(** Lexemes, each after a run of whitespace. *)
Definition spaced_text (xs : list (GoString * lexeme)) : GoString :=
  concat (map (fun x => fst x ++ lexeme_text (snd x)) xs).

Definition spaced_ok (xs : list (GoString * lexeme)) : Prop :=
  Forall (fun x => all_space (fst x) /\ lexeme_ok (snd x)) xs.

(** A character on which no production of the second version starts. *)
Definition starts_nothing (c : Z) : Prop :=
  Lexer2.isWhiteSpace c = false
  /\ c <> chr "{" /\ c <> chr "}" /\ c <> chr ":" /\ c <> chr ","
  /\ c <> quote /\ c <> 0
  /\ Lexer2.isLetter c = false /\ Lexer2.isDigit c = false /\ c <> chr "-".

Definition all_hex (hs : GoString) : Prop :=
  Forall (fun c => Lexer2.isHexDigit c = true) hs.

Definition lexeme_tokens (xs : list (GoString * lexeme)) : list Lexer2.Token :=
  map (fun x => lexeme_token (snd x)) xs.

(** ** Notions for the statements about the first version *)

(** The six punctuation tokens of the first version. *)
Inductive punct1 :=
| QLeftBrace | QRightBrace | QLeftBracket | QRightBracket | QColon | QComma.

Definition punct1_char (p : punct1) : Z :=
  match p with
  | QLeftBrace => chr "{"
  | QRightBrace => chr "}"
  | QLeftBracket => chr "["
  | QRightBracket => chr "]"
  | QColon => chr ":"
  | QComma => chr ","
  end.

Definition punct1_type (p : punct1) : TokenType :=
  match p with
  | QLeftBrace => TokenLeftBrace
  | QRightBrace => TokenRightBrace
  | QLeftBracket => TokenLeftBracket
  | QRightBracket => TokenRightBracket
  | QColon => TokenColon
  | QComma => TokenComma
  end.

(** The first version's lexer after NewLexer and [j] more calls of readChar
    inside an input whose last character is [b]: the current character is
    [b], on line 1. *)
Definition after_reads (inp : GoString) (b : Z) (j : nat) : Lexer1.Lexer :=
  Lexer1.mkLexer inp (2 * j + 1) (2 * j + 2) b 1 (Z.of_nat (S j)).

(** The lexer after the call of readChar that ran past the end. *)
Definition after_end (inp : GoString) (j : nat) : Lexer1.Lexer :=
  Lexer1.mkLexer inp (2 * j + 2) (2 * j + 3) 0 1 (Z.of_nat (S j)).

(** An ASCII character on which no production of the first version starts. *)
Definition starts_nothing1 (c : Z) : Prop :=
  0 < c < 128 /\ IsSpace c = false
  /\ c <> chr "{" /\ c <> chr "}" /\ c <> chr "[" /\ c <> chr "]"
  /\ c <> chr ":" /\ c <> chr "," /\ c <> quote
  /\ c <> chr "t" /\ c <> chr "f" /\ c <> chr "n"
  /\ c <> chr "-" /\ ~ (48 <= c <= 57).

(** The lexer of the first version on the input [inp], whose last
    character is [b], after NewLexer and any number of calls of readChar:
    the current character is [b] or, past the end, 0. *)
Definition reached (inp : GoString) (b : Z) (l : Lexer1.Lexer) : Prop :=
  Lexer1.input l = inp
  /\ (Lexer1.ch l = 0
      \/ (Lexer1.ch l = b /\ (Lexer1.readPosition l <= length inp + 1)%nat)).

(** A token that is no string or number, or whose literal is empty. *)
Definition literal_empty (t : Lexer1.Token) : Prop :=
  match Lexer1.Type_ t with
  | TokenString | TokenNumber => Lexer1.Literal t = []
  | _ => True
  end.

(** The errors Tokenize of the first version returns on a text that ends in
    an ASCII character: of the eight error returns of readString and
    readUnicode only the first one below, of the three of readNumber only
    the one for the minus. *)
Inductive tokenize1_error : error -> Prop :=
| error_unterminated :
    tokenize1_error (Errorf "unterminated string" [])
| error_true (line column : Z) :
    tokenize1_error
      (Errorf "Lexer error at line %d, column %d: invalid token starting with 't'"
              [AInt line; AInt column])
| error_false (line column : Z) :
    tokenize1_error
      (Errorf "Lexer error at line %d, column %d: invalid token starting with 'f'"
              [AInt line; AInt column])
| error_null (line column : Z) :
    tokenize1_error
      (Errorf "Lexer error at line %d, column %d: invalid token starting with 'n'"
              [AInt line; AInt column])
| error_minus (line column : Z) :
    tokenize1_error
      (Errorf "Lexer error at line %d, column %d: %v"
              [AInt line; AInt column;
               AStr (bytes "invalid number format: expected digit after '-'")])
| error_character (c line column : Z) :
    tokenize1_error
      (Errorf "Lexer error at line %d, column %d: unexpected character: %c"
              [AInt c; AInt line; AInt column]).

(** ** Notions for the statements about parseObject *)

Section Pairs.

Context {Value : Type}.
Variable parseValue : parser.Parser -> parser.result Value * parser.Parser.

(** A pair stands at [p]: a string token with literal [key], a colon, and
    a value that [parseValue] returns, leaving the parser [p'] on the same
    tokens and not before the value. *)
Definition pair_at (p : parser.Parser) (key : GoString) (value : Value)
    (p' : parser.Parser) : Prop :=
  Lexer1.Type_ (parser.peek p) = TokenString
  /\ Lexer1.Literal (parser.peek p) = key
  /\ Lexer1.Type_ (parser.peek (parser.nextToken p)) = TokenColon
  /\ parseValue (parser.nextToken (parser.nextToken p)) = (parser.Return value, p')
  /\ parser.tokens p' = parser.tokens p
  /\ (parser.current (parser.nextToken (parser.nextToken p)) <= parser.current p')%nat.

+===+

Please reproduce the listing exactly, keeping every line as it is.

(** Lexemes, each after a run of whitespace. *)
Definition spaced_text (xs : list (GoString * lexeme)) : GoString :=
  concat (map (fun x => fst x ++ lexeme_text (snd x)) xs).

Definition spaced_ok (xs : list (GoString * lexeme)) : Prop :=
  Forall (fun x => all_space (fst x) /\ lexeme_ok (snd x)) xs.

(** A character on which no production of the second version starts. *)
Definition starts_nothing (c : Z) : Prop :=
  Lexer2.isWhiteSpace c = false
  /\ c <> chr "{" /\ c <> chr "}" /\ c <> chr ":" /\ c <> chr ","
  /\ c <> quote /\ c <> 0
  /\ Lexer2.isLetter c = false /\ Lexer2.isDigit c = false /\ c <> chr "-".

Definition all_hex (hs : GoString) : Prop :=
  Forall (fun c => Lexer2.isHexDigit c = true) hs.

Definition lexeme_tokens (xs : list (GoString * lexeme)) : list Lexer2.Token :=
  map (fun x => lexeme_token (snd x)) xs.

(** ** Notions for the statements about the first version *)

(** The six punctuation tokens of the first version. *)
Inductive punct1 :=
| QLeftBrace | QRightBrace | QLeftBracket | QRightBracket | QColon | QComma.

Definition punct1_char (p : punct1) : Z :=
  match p with
  | QLeftBrace => chr "{"
  | QRightBrace => chr "}"
  | QLeftBracket => chr "["
  | QRightBracket => chr "]"
  | QColon => chr ":"
  | QComma => chr ","
  end.

Definition punct1_type (p : punct1) : TokenType :=
  match p with
  | QLeftBrace => TokenLeftBrace
  | QRightBrace => TokenRightBrace
  | QLeftBracket => TokenLeftBracket
  | QRightBracket => TokenRightBracket
  | QColon => TokenColon
  | QComma => TokenComma
  end.

(** The first version's lexer after NewLexer and [j] more calls of readChar
    inside an input whose last character is [b]: the current character is
    [b], on line 1. *)
Definition after_reads (inp : GoString) (b : Z) (j : nat) : Lexer1.Lexer :=
  Lexer1.mkLexer inp (2 * j + 1) (2 * j + 2) b 1 (Z.of_nat (S j)).

(** The lexer after the call of readChar that ran past the end. *)
Definition after_end (inp : GoString) (j : nat) : Lexer1.Lexer :=
  Lexer1.mkLexer inp (2 * j + 2) (2 * j + 3) 0 1 (Z.of_nat (S j)).

(** An ASCII character on which no production of the first version starts. *)
Definition starts_nothing1 (c : Z) : Prop :=
  0 < c < 128 /\ IsSpace c = false
  /\ c <> chr "{" /\ c <> chr "}" /\ c <> chr "[" /\ c <> chr "]"
  /\ c <> chr ":" /\ c <> chr "," /\ c <> quote
  /\ c <> chr "t" /\ c <> chr "f" /\ c <> chr "n"
  /\ c <> chr "-" /\ ~ (48 <= c <= 57).

(** The lexer of the first version on the input [inp], whose last
    character is [b], after NewLexer and any number of calls of readChar:
    the current character is [b] or, past the end, 0. *)
Definition reached (inp : GoString) (b : Z) (l : Lexer1.Lexer) : Prop :=
  Lexer1.input l = inp
  /\ (Lexer1.ch l = 0
      \/ (Lexer1.ch l = b /\ (Lexer1.readPosition l <= length inp + 1)%nat)).

(** A token that is no string or number, or whose literal is empty. *)
Definition literal_empty (t : Lexer1.Token) : Prop :=
  match Lexer1.Type_ t with
  | TokenString | TokenNumber => Lexer1.Literal t = []
  | _ => True
  end.

(** The errors Tokenize of the first version returns on a text that ends in
    an ASCII character: of the eight error returns of readString and
    readUnicode only the first one below, of the three of readNumber only
    the one for the minus. *)
Inductive tokenize1_error : error -> Prop :=
| error_unterminated :
    tokenize1_error (Errorf "unterminated string" [])
| error_true (line column : Z) :
    tokenize1_error
      (Errorf "Lexer error at line %d, column %d: invalid token starting with 't'"
              [AInt line; AInt column])
| error_false (line column : Z) :
    tokenize1_error
      (Errorf "Lexer error at line %d, column %d: invalid token starting with 'f'"
              [AInt line; AInt column])
| error_null (line column : Z) :
    tokenize1_error
      (Errorf "Lexer error at line %d, column %d: invalid token starting with 'n'"
              [AInt line; AInt column])
| error_minus (line column : Z) :
    tokenize1_error
      (Errorf "Lexer error at line %d, column %d: %v"
              [AInt line; AInt column;
               AStr (bytes "invalid number format: expected digit after '-'")])
| error_character (c line column : Z) :
    tokenize1_error
      (Errorf "Lexer error at line %d, column %d: unexpected character: %c"
              [AInt c; AInt line; AInt column]).

(** ** Notions for the statements about parseObject *)

Section Pairs.

Context {Value : Type}.
Variable parseValue : parser.Parser -> parser.result Value * parser.Parser.

(** A pair stands at [p]: a string token with literal [key], a colon, and
    a value that [parseValue] returns, leaving the parser [p'] on the same
    tokens and not before the value. *)
Definition pair_at (p : parser.Parser) (key : GoString) (value : Value)
    (p' : parser.Parser) : Prop :=
  Lexer1.Type_ (parser.peek p) = TokenString
  /\ Lexer1.Literal (parser.peek p) = key
  /\ Lexer1.Type_ (parser.peek (parser.nextToken p)) = TokenColon
  /\ parseValue (parser.nextToken (parser.nextToken p)) = (parser.Return value, p')
  /\ parser.tokens p' = parser.tokens p
  /\ (parser.current (parser.nextToken (parser.nextToken p)) <= parser.current p')%nat.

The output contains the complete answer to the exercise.